Linder is known for her photography, radical feminist photomontage, and confrontational performance art. Emerging from the Manchester punk and post-punk scenes in the 1970s, Linder focuses on questions of gender, commodity and display. Her highly recognisable photomontage practice combines everyday images from domestic or fashion magazines with images from pornography and other archival material. Cut and collaged by hand using a scalpel and glue, the juxtapositions recall a rich art history harking back to Hannah Hoch and the Dadaists.
For her solo shows at the Hepworth Wakefield and Tate St. Ives in 2013, Linder collaborated with choreographer Kenneth Tindall of Northern Ballet for a major performance piece, The Ultimate Form (2013), inspired by the artist’s research into the work of Barbara Hepworth. Her residency at Tate St. Ives, also in 2013, was followed by her appointment in 2017 as the inaugural artist-in-residence of Chatsworth House where Linder created four installations that explored the female voice at Chatsworth in the centenary year of the Act of Representation. In 2018, Linder was artist-in-residence for Art on the Underground, creating an 85-metre-long street-level billboard at Southwark station and a cover commission for the 29th edition of the pocket Tube map.

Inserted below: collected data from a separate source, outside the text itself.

(** * kubeutil: the process runner, declarative apply and credential poller

    A shallow embedding of package [kubeutil] (runner, ClusterRoleBinding
    apply, ServiceAccountToken) of my-operator, with the parts of the Go
    standard library the package calls ([strings], [strconv], [unicode/utf8],
    [encoding/json], [os/exec], [fmt]) modelled next to it.

    Go strings are byte sequences: they are [string] here, one [ascii] per
    byte.  A Go [error] value is [option error], [None] being [nil]. *)

From Stdlib Require Import String Ascii List NArith Bool Arith Lia.
Import ListNotations.
Local Open Scope string_scope.
Local Open Scope N_scope.

(* ================================================================== *)
(** ** Bytes and small helpers *)

Definition byte (c : ascii) : N := N_of_ascii c.
Definition char (b : N) : ascii := ascii_of_N b.
Definition str1 (b : N) : string := String (char b) EmptyString.

Definition between (lo b hi : N) : bool := (lo <=? b) && (b <=? hi).

Fixpoint rev_string (acc s : string) : string :=
  match s with
  | EmptyString => acc
  | String c s' => rev_string (String c acc) s'
  end.

Definition reverse (s : string) : string := rev_string EmptyString s.

Fixpoint drop (n : nat) (s : string) : string :=
  match n, s with
  | O, _ => s
  | S _, EmptyString => EmptyString
  | S n', String _ s' => drop n' s'
  end.

Fixpoint take (n : nat) (s : string) : string :=
  match n, s with
  | O, _ => EmptyString
  | S _, EmptyString => EmptyString
  | S n', String c s' => String c (take n' s')
  end.

Definition is_empty (s : string) : bool :=
  match s with EmptyString => true | String _ _ => false end.

(* ================================================================== *)
(** ** unicode/utf8 *)

Module utf8.

Definition RuneError : N := 0xFFFD.

Definition cont (b : N) : bool := between 0x80 b 0xBF.

(** [utf8.DecodeRuneInString]: the first rune of [s] and its width in
    bytes; an invalid or truncated encoding is [(RuneError, 1)], the empty
    string [(RuneError, 0)].  The ranges are those of the package's
    [first] and [acceptRanges] tables. *)
Definition DecodeRuneInString (s : string) : N * nat :=
  match s with
  | EmptyString => (RuneError, 0%nat)
  | String c0 s1 =>
    let b0 := byte c0 in
    if b0 <? 0x80 then (b0, 1%nat)
    else if b0 <? 0xC2 then (RuneError, 1%nat)
    else if b0 <? 0xE0 then
      match s1 with
      | String c1 _ =>
        let b1 := byte c1 in
        if cont b1
        then (N.lor (N.shiftl (N.land b0 0x1F) 6) (N.land b1 0x3F), 2%nat)
        else (RuneError, 1%nat)
      | _ => (RuneError, 1%nat)
      end
    else if b0 <? 0xF0 then
      match s1 with
      | String c1 (String c2 _) =>
        let b1 := byte c1 in
        let b2 := byte c2 in
        let lo := if b0 =? 0xE0 then 0xA0 else 0x80 in
        let hi := if b0 =? 0xED then 0x9F else 0xBF in
        if between lo b1 hi && cont b2
        then (N.lor (N.shiftl (N.land b0 0x0F) 12)
                (N.lor (N.shiftl (N.land b1 0x3F) 6) (N.land b2 0x3F)), 3%nat)
        else (RuneError, 1%nat)
      | _ => (RuneError, 1%nat)
      end
    else if b0 <? 0xF5 then
      match s1 with
      | String c1 (String c2 (String c3 _)) =>
        let b1 := byte c1 in
        let b2 := byte c2 in
        let b3 := byte c3 in
        let lo := if b0 =? 0xF0 then 0x90 else 0x80 in
        let hi := if b0 =? 0xF4 then 0x8F else 0xBF in
        if between lo b1 hi && cont b2 && cont b3
        then (N.lor (N.shiftl (N.land b0 0x07) 18)
                (N.lor (N.shiftl (N.land b1 0x3F) 12)
                   (N.lor (N.shiftl (N.land b2 0x3F) 6) (N.land b3 0x3F))), 4%nat)
        else (RuneError, 1%nat)
      | _ => (RuneError, 1%nat)
      end
    else (RuneError, 1%nat)
  end.
Lemma setters_last_write_wins_witness :
  exists e' p',
    run [CallSetTitle "A"; CallSetLang "fr"; CallSetTitle "B"; CallSetAuthor "X";
         CallSetAuthor "Y"] sample_book = Returns e' /\
    Title e' = "B" /\ Lang e' = "fr" /\ Uuid e' = Uuid sample_book /\
    pkgdoc e' = Some p' /\
    Pkgdoc.title p' = "B" /\ Pkgdoc.lang p' = "fr" /\ Pkgdoc.author p' = "Y".
Proof.
  destruct (setters_last_write_wins
              [CallSetTitle "A"; CallSetLang "fr"; CallSetTitle "B";
               CallSetAuthor "X"; CallSetAuthor "Y"] sample_book _ eq_refl eq_refl)
    as (e' & p' & H1 & H2 & H3 & H4 & H5 & H6 & H7 & H8 & _).
  exists e', p'. repeat split; assumption.
Defined.

(** C1, as stated, fails: on the Book of the tests, [SetLang] and
    [SetAuthor] return without touching the navigation document, which
    holds neither a language nor an author, so the value is not in all
    three places. *)
Lemma setters_do_not_reach_all_documents :
  (exists e', SetLang sample_book "fr" = Returns e' /\
     toc e' = toc sample_book /\ ~ propagated FLang "fr" e') /\
  (exists e', SetAuthor sample_book "Hingle McCringleberry" = Returns e' /\
     toc e' = toc sample_book /\
     ~ propagated FAuthor "Hingle McCringleberry" e').
Proof.
  split; eexists; (split; [reflexivity|]); (split; [reflexivity|]);
    intros (_ & _ & (n & Hn & Hf)); discriminate Hf.
Qed.

(** C1, amended: on a Book whose documents are allocated, [SetTitle] and
    [SetUUID] write the value to the Book, the package document and the
    navigation document; [SetLang] writes it to the Book and the package
    document and [SetAuthor] to the package document, both leaving the
    navigation document as it was; and a Book whose title and identifier
    agree in all three places and whose language agrees in the Book and
    the package document still has them agree after any sequence of
    setter calls. *)
Theorem setters_propagate (e : epub) (v : string) :
  allocated e = true ->
  (exists e', SetTitle e v = Returns e' /\ propagated FTitle v e') /\
  (exists e', SetUUID e v = Returns e' /\ propagated FUUID v e') /\
  (exists e' p, SetLang e v = Returns e' /\ lang e' = v /\
     pkgdoc e' = Some p /\ Pkgdoc.lang p = v /\ toc e' = toc e) /\
  (exists e' p, SetAuthor e v = Returns e' /\
     pkgdoc e' = Some p /\ Pkgdoc.author p = v /\ toc e' = toc e) /\
  (forall cs, in_sync e -> exists e', run cs e = Returns e' /\ in_sync e').
Proof.
  intros Ha. destruct (allocated_inv e Ha) as (p & n & Hp & Hn).
  split; [|split; [|split; [|split]]].
  - destruct e as [ea el ep et en eu]; simpl in Hp, Hn; subst ep en.
    eexists. split; [reflexivity|]. unfold propagated; simpl. eauto 10.
  - destruct e as [ea el ep et en eu]; simpl in Hp, Hn; subst ep en.
    eexists. split; [reflexivity|]. unfold propagated; simpl. eauto 10.
  - destruct e as [ea el ep et en eu]; simpl in Hp, Hn; subst ep en.
    eexists _, _. repeat split; reflexivity.
  - destruct e as [ea el ep et en eu]; simpl in Hp, Hn; subst ep en.
    eexists _, _. repeat split; reflexivity.
  - intros cs Hs. destruct (run_in_sync cs e Ha Hs) as (e' & Hr & _ & Hs').
    by exists e'.
Qed.

Lemma setters_propagate_witness :
  (exists e', SetTitle sample_book "Other" = Returns e' /\
     propagated FTitle "Other" e') /\
  (exists e', run [CallSetTitle "A"; CallSetLang "fr"; CallSetAuthor "X";
                   CallSetUUID "urn:uuid:51b7c9ea-b2a2-49c6-9d8c-522790786d15"]
                  sample_book = Returns e' /\ in_sync e').
Proof.
  destruct (setters_propagate sample_book "Other" eq_refl) as (Ht & _ & _ & _ & Hrun).
  split; [exact Ht|]. apply Hrun. cbv. repeat split; reflexivity.
Defined.

(** * Properties of the registry and the serializer *)

Section RegistryFacts.

Variable L : layout.
Variable W : world.












End RegistryFacts.



Example AddSection_rolls_back :
  AddSection sample_layout (newBook sample_book) "Section 1" "<p>x</p>" "nav" =
  Returns (newBook sample_book, inl DuplicateIDError).
Proof. vm_compute. reflexivity. Qed.

(** ** Synthesized names *)








Example auto_name_first :
  auto_name KSection 1 "xhtml" = "section0001.xhtml" /\
  auto_name KSection 2 "xhtml" = "section0002.xhtml" /\
  auto_name KSection 123 "xhtml" = "section0123.xhtml".
Proof. repeat split; reflexivity. Qed.

(** ** Adding sections *)

Section Sections.

Variable L : layout.






End Sections.




(** ** Writing the archive *)

(** C7: [Write] succeeds on a Book whose documents are allocated when the
    destination can be written, and whenever [Write] succeeds the archive
    left at the destination starts with the mimetype entry, stored
    without compression, whose content is the text
    application/epub+zip. *)
Theorem Write_mimetype_first (L : layout) (W : world) (b : Book) (dest : string)
    (fs : gmap string (list entry)) :
  (allocated (doc b) = true -> writable W dest = true ->
   exists fs', Write L W b dest fs = Returns (fs', None)) /\
  (forall fs', Write L W b dest fs = Returns (fs', None) ->
   exists rest,
     fs' !! dest =
     Some (Entry (mimetypeFilename L) Store (Bytes "application/epub+zip") :: rest)).
Proof.
  unfold Write, archive. split.
  - intros Ha Hw. destruct (allocated_inv _ Ha) as (p & n & Hp & Hn).
    rewrite Hp, Hn. simpl. rewrite Hw. by eexists.
  - intros fs'. destruct (pkgdoc (doc b)) as [p|]; simpl; [|discriminate].
    destruct (toc (doc b)) as [n|]; simpl; [|discriminate].
    destruct (writable W dest); [|discriminate].
    intros [= <-]. eexists. apply lookup_insert_eq.
Qed.

Lemma Write_mimetype_first_witness :
  exists fs' rest,
    Write sample_layout sample_world (newBook sample_book) "My EPUB.epub" ∅ =
      Returns (fs', None) /\
    fs' !! "My EPUB.epub" =
    Some (Entry "mimetype" Store (Bytes "application/epub+zip") :: rest).
Proof.
  destruct (Write_mimetype_first sample_layout sample_world (newBook sample_book)
              "My EPUB.epub" ∅) as [Hok Hfirst].
  destruct (Hok eq_refl eq_refl) as (fs' & Hw).
  destruct (Hfirst fs' Hw) as (rest & Hl).
  exists fs', rest. split; assumption.
Defined.

(** * Further properties of [epub.go] *)

(** The whole Book a sequence of setter calls leaves. *)
Lemma run_final_state (cs : list call) : forall (e : epub) (p : Pkgdoc.t) (n : Toc.t),
  pkgdoc e = Some p -> toc e = Some n ->
  run cs e =
  Returns {| author := author e;
             lang := last_write lang_arg cs (lang e);
             pkgdoc := Some (overwritten cs p);
             title := last_write title_arg cs (title e);
             toc := Some {| Toc.title := last_write title_arg cs (Toc.title n);
                            Toc.uuid := last_write uuid_arg cs (Toc.uuid n);
                            Toc.navpoints := Toc.navpoints n |};
             uuid := last_write uuid_arg cs (uuid e) |}.
Proof.
  induction cs as [|c cs IH]; intros e p n Hp Hn.
  - destruct e as [ea el ep et en eu]; simpl in Hp, Hn; subst ep en.
    destruct p, n. reflexivity.
  - destruct e as [ea el ep et en eu]; simpl in Hp, Hn; subst ep en.
    rewrite overwritten_cons, !last_write_cons.
    destruct c as [v|v|v|v]; cbn [run perform];
      unfold SetAuthor, SetLang, SetTitle, SetUUID; cbn;
      erewrite IH by reflexivity; cbn;
      unfold overwritten; rewrite ?last_write_one; reflexivity.
Qed.
(** * seaice.core.profile: a shallow embedding

    The module [seaice/core/profile.py] resamples physical-property
    profiles of sea-ice cores.  This development embeds its operations as
    executable definitions and states properties of them.

    Conventions of the embedding.
    - A float is a rational or NaN ([fl], [None] is NaN).  Arithmetic is
      exact; rounding is not modelled.  A division by zero, which numpy
      evaluates to an infinity or to NaN, is NaN here.
    - A [DataFrame] is a list of column labels and a list of rows.  The row
      index of pandas is positional: labels are unique and rows keep their
      identity through a selection.
    - A call returns a log and an outcome.  Only records of level WARNING
      and above are kept, the threshold of Python's logging by default.
    - An outcome is a value or a Python exception.  [NotModelled] marks an
      input that leaves the fragment of numpy and pandas embedded here. *)

From Stdlib Require Import QArith Qabs Qminmax Lqa Lia Bool Arith List Ascii String.
From Stdlib Require Import Sorted Permutation DecimalString DecimalNat.
From Stdlib Require DecimalFacts.
Import ListNotations.

Set Implicit Arguments.

(* ================================================================== *)
(** * Floats with NaN *)

Module Num.

Local Open Scope Q_scope.

(** [TOL = 1e-6] (module constant). *)
Definition TOL : Q := 1 # 1000000.

Definition fl : Type := option Q.
Definition nan : fl := None.

Definition isnan (x : fl) : bool :=
  match x with None => true | Some _ => false end.

Definition Qltb (x y : Q) : bool := negb (Qle_bool y x).

(** [x * l] for a float [x] and a finite [l]. *)
Definition fmulq (x : fl) (l : Q) : fl := option_map (fun v => v * l) x.

(** [np.nansum([x, y], axis=0)], one component: NaN counts as zero. *)
Definition nz (x : fl) : Q := match x with Some v => v | None => 0 end.
Definition nansum2 (x y : fl) : fl := Some (nz x + nz y).
(** X17: a watchConsulServices (watchConsulNodes) request makes [process]
    start one shared watch on the key "services" ("nodes"), with the list
    the region holds at that moment as its snapshot.  When the key is not
    watched and the outbound queue is open, the first action this goroutine
    puts on the queue is that list, with type fetchedConsulServices
    (fetchedConsulNodes) and index 0, whatever the property publishes
    later. *)
Theorem shared_watch_request_replies_with_cached_list (action : Action)
    (c : ConsulConnection) (key fetchedType : string) (cached : Payload)
    (Hty : Type' action = ActionType.watchConsulServices /\ key = "services" /\
           fetchedType = ActionType.fetchedConsulServices /\ cached = regionServices c \/
           Type' action = ActionType.watchConsulNodes /\ key = "nodes" /\
           fetchedType = ActionType.fetchedConsulNodes /\ cached = regionNodes c)
    (Hnew : key ∉ watches c) (Hopen : sendClosed c = false) :
  exists g c1,
    process action c = (Value [g], c1) /\
    g = GoWatchGenericBroadcast key fetchedType cached /\
    forall prop ticks, exists rest,
      send (snd (go g prop ticks c1)) = send c ++ mkAction fetchedType cached 0 :: rest.
Proof.
  assert (Hgo : forall prop c1, watches c1 = watches c -> send c1 = send c ->
            sendClosed c1 = false ->
            exists rest,
              send (snd (watchGenericBroadcast key fetchedType prop cached c1)) =
                send c ++ mkAction fetchedType cached 0 :: rest).
  { intros prop c1 Hw Hs Hc.
    rewrite watchGenericBroadcast_unfold, bool_decide_eq_false_2, Hc by (by rewrite Hw).
    destruct (broadcast_loop_sent key fetchedType prop (broadcast_started key fetchedType cached c1))
      as [rest (Hrest & _ & _)].
    exists rest.
    destruct (broadcast_loop _ _ _ _) as [[[|]|v] c']; simpl in *;
      by rewrite Hrest, Hs, <- app_assoc. }
  destruct Hty as [(Hty & -> & -> & ->) | (Hty & -> & -> & ->)].
  - exists (GoWatchGenericBroadcast "services" ActionType.fetchedConsulServices (regionServices c)),
           (emit (processing_log c action) c).
    split; [unfold process, processing_log; task_unfold; by rewrite Hty|].
    split; [done|]. intros prop ticks. simpl. by apply Hgo.
  - exists (GoWatchGenericBroadcast "nodes" ActionType.fetchedConsulNodes (regionNodes c)),
           (emit (processing_log c action) c).
    split; [unfold process, processing_log; task_unfold; by rewrite Hty|].
    split; [done|]. intros prop ticks. simpl. by apply Hgo.
Qed.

This year, Linder was the subject of her first UK retrospective at Kettle’s Yard, Cambridge, which will tour to Hatton Gallery, Newcastle. Other recent solo exhibitions include Nottingham Contemporary and Musée d'Art Moderne de la Ville de Paris and Linder’s work has been included in group exhibitions at Tate Modern, Australian Centre for Contemporary Art, Museum of Modern Art, Tate Britain, and Museum of Contemporary Art Chicago. In 2017, Linder was awarded the Paul Hamlyn Foundation Award.